What to learn from the diplomatic dustup over Hardeep Singh Nijjar's murder?
The sad reality is that none of this had to happen
It is often said that you can’t run a government like a business, so don’t even try.
And yet, I yearn for Ottawa to have the level of curiosity, accountability and future-proofing that guides successful business people. Why can’t those same traits pervade the public sphere, whether officials are elected or otherwise? I know this is already starting to sound like an announcement post (see “Canada needs a tech leader in Parliament” by Matt Roberts, May 1-23), but it’s not.
While the Nation’s Capital was quite rightly seized overnight with a 98 year-old member of the Waffen SS, I’m very much stuck on the interplay between two other recent Canadian news stories. The first one being Canada’s accusation that there are “allegations” of “links” between the killing of Mr. Nijjar in 2022 and “agents” of the government of India, which signals a new strain in the already-frosty relationship between two Commonwealth Leaders. It’s one thing to be at odds with the Chinese Communist Party over matters of principle; but you have to be dead certain about your intelligence findings to risk sinking a pending trade deal with the world’s most-populous democracy.
Obviously, none of us would sanction another nation providing tangible support that led to the execution of a Canadian citizen on our soil. According to media reports, India had accused Mr. Nijjar of several crimes between 2014 and 2016, including “a bomb plot, a bomb blast in a cinema, and that he trained militants at a range in Mission, B.C.” These same reports advise that “Interpol arrest warrants” were also issued for Mr. Nijjar’s arrest, although it’s unclear if the RCMP took them to heart — despite that being the agreement when you sign up to join Interpol, as Canada has done. It is possible, one has to assume, that the neither the current Liberal government nor the federal police force put stock in any generic Indian claim of “Terrorist” if the only evidence against the accused is that they support the creation of “Khalistan as a separate Sikh nation.” Perhaps India will share their evidence with the RCMP as part of the murder investigation.

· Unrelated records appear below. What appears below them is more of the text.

(** ** Package strconv: [ParseInt(s, 10, 32)]

    The standard library is not part of the repository; this follows
    [strconv.ParseUint] for base 10 and [bitSize] 32 (the digit loop with
    its cutoff, wrap and [maxVal] tests on a [uint64]) and
    [strconv.ParseInt] (sign, then the signed 32-bit range).  Both return
    a value together with an error, nil ([None]) on success. *)

Module strconv.

Definition maxUint64 : Z := 18446744073709551615.

(** [uint64(1)<<uint(bitSize) - 1] for [bitSize] 32 *)
Definition maxVal : Z := 4294967295.

Fixpoint ParseUint_loop (s : string) (n : Z) : Z * option NumError :=
  match s with
  | EmptyString => (n, None)
  | String c rest =>
      if unicode.IsDigit c then
        let d := unicode.rune c - 48 in
        if n >=? maxUint64 / 10 + 1 then (maxVal, Some ErrRange)
        else
          let n := n * 10 in
          let n1 := (n + d) mod (maxUint64 + 1) in
          if (n1 <? n) || (n1 >? maxVal) then (maxVal, Some ErrRange)
          else ParseUint_loop rest n1
      else (0, Some ErrSyntax)
  end.

Definition ParseUint (s : string) : Z * option NumError :=
  match s with
  | EmptyString => (0, Some ErrSyntax)
  | _ => ParseUint_loop s 0
  end.

(** A range error of [ParseUint] is not returned at once: [ParseInt] goes
    on to its own range test with the [maxVal] it got. *)
Definition ParseInt (s : string) : Z * option NumError :=
  match s with
  | EmptyString => (0, Some ErrSyntax)
  | String c rest =>
      let neg := Ascii.eqb c "-" in
      let s' := if Ascii.eqb c "+" || neg then rest else s in
      match ParseUint s' with
      | (_, Some ErrSyntax) => (0, Some ErrSyntax)
      | (un, _) =>
          let cutoff := 2147483648 in
          if negb neg && (un >=? cutoff) then (cutoff - 1, Some ErrRange)
          else if neg && (un >? cutoff) then (- cutoff, Some ErrRange)
          else (if neg then - un else un, None)
      end
  end.

End strconv.

(** ** Package lexer *)

Module lexer.

Import token.

Record Lexer : Type := mkLexer {
  Input : string;
  Position : nat;
  CurrentChar : ascii
}.

Definition nul : ascii := Ascii.zero.

Definition len (s : string) : Z := Z.of_nat (String.length s).

(** [s[i]]; every index expression of the lexer is guarded by a test
    that keeps [i] inside the string. *)
Definition at_ (s : string) (i : nat) : ascii :=
  match String.get i s with
  | Some c => c
  | None => nul
  end.

Definition New (input : string) : Lexer :=
  let currentChar := if len input >? 0 then at_ input 0 else nul in
  mkLexer input 0 currentChar.

Definition GetNextChar (lex : Lexer) : Lexer :=
  let position := S (Position lex) in
  if Z.of_nat position >? len (Input lex) - 1
  then mkLexer (Input lex) position nul
  else mkLexer (Input lex) position (at_ (Input lex) position).

Definition is_nul (c : ascii) : bool := Ascii.eqb c nul.

(** Upper bound on the iterations any scanning loop can still make: a
    loop iterates only while [CurrentChar] is not 0, each iteration calls
    [GetNextChar], and [GetNextChar] zeroes [CurrentChar] once [Position]
    passes the last byte. *)
Definition remaining (lex : Lexer) : nat :=
  S (String.length (Input lex) - Position lex).

Fixpoint IgnoreWhiteSpace_loop (fuel : nat) (lex : Lexer) : Lexer :=
  match fuel with
  | O => lex
  | S fuel =>
      if negb (is_nul (CurrentChar lex)) && unicode.IsSpace (CurrentChar lex)
      then IgnoreWhiteSpace_loop fuel (GetNextChar lex)
      else lex
  end.

Definition IgnoreWhiteSpace (lex : Lexer) : Lexer :=
  IgnoreWhiteSpace_loop (remaining lex) lex.

Definition Delimiter (lex : Lexer) : bool :=
  if (0 <? Position lex)%nat then
    let previousChar := at_ (Input lex) (Position lex - 1) in
    Ascii.eqb previousChar " " || Ascii.eqb previousChar ","
  else false.

Definition Register (lex : Lexer) : bool :=
  if (0 <? Position lex)%nat then
    let previousChar := at_ (Input lex) (Position lex - 1) in
    Ascii.eqb previousChar "r" || Ascii.eqb previousChar "R"
  else false.

(** The digit loop of [Integer]: returns the lexer and [integerString]. *)
Fixpoint Integer_loop (fuel : nat) (integerString : string) (lex : Lexer)
  : Lexer * string :=
  match fuel with
  | O => (lex, integerString)
  | S fuel =>
      if negb (is_nul (CurrentChar lex)) && unicode.IsDigit (CurrentChar lex)
      then Integer_loop fuel
             (integerString ++ unicode.utf8 (CurrentChar lex))
             (GetNextChar lex)
      else (lex, integerString)
  end.

Definition Integer : M Lexer Z := fun lex =>
  if negb (Register lex) && negb (Delimiter lex)
  then (lex, Fail IntMissingDelimiter)
  else
    let '(lex, integerString) := Integer_loop (remaining lex) "" lex in
    match strconv.ParseInt integerString with
    | (_, Some err) => (lex, Fail (IntConversion err))
    | (integer, None) =>
        if integer >? MaxInt32 then (lex, Fail IntegerOverflow)
        else if integer <? MinInt32 then (lex, Fail IntegerUnderflow)
        else (lex, Ok (int32 integer))
    end.

Definition RegisterIndex : M Lexer Z := fun lex =>
  if negb (Delimiter lex) then (lex, Fail RegMissingDelimiter)
  else
    let lex := GetNextChar lex in
    if unicode.IsSpace (CurrentChar lex)
    then (lex, Fail MissingRegisterIndex)
    else
      (registerIndex <- Integer ;;
       if registerIndex >? 9 then fail RegisterIndexRange
       else ret registerIndex) lex.

(** The loop of [Command], with the [strings.Builder] as accumulator. *)
Fixpoint Command_loop (fuel : nat) (builder : string) (lex : Lexer)
  : Lexer * Outcome string :=
  match fuel with
  | O => (lex, Ok builder)
  | S fuel =>
      if negb (is_nul (CurrentChar lex)) && unicode.IsUpper (CurrentChar lex)
      then
        if len builder >? 10 then (lex, Fail CommandLength)
        else Command_loop fuel
               (builder ++ unicode.utf8 (CurrentChar lex))
               (GetNextChar lex)
      else (lex, Ok builder)
  end.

Mr. Trudeau has made it clear that free speech is something his government supports when it comes to Canadians agitating for political change abroad (ed. note: just don’t block Wellington Street in Ottawa). If there ever was a time to be reminded about Prime Minister Trudeau’s “A Canadian is a Canadian is a Canadian” mantra, this could be that situation. Let me take you back to 2015, and the hot-button issue of that September:
Days after the Conservative government revoked the citizenship of the mastermind of a notorious terrorist plot in Canada, the party has released an audio of rival Liberal leader explaining why he opposes stripping citizenship from terrorists.
Justin Trudeau told a town hall meeting in Winnipeg in July that a "Canadian is a Canadian is a Canadian."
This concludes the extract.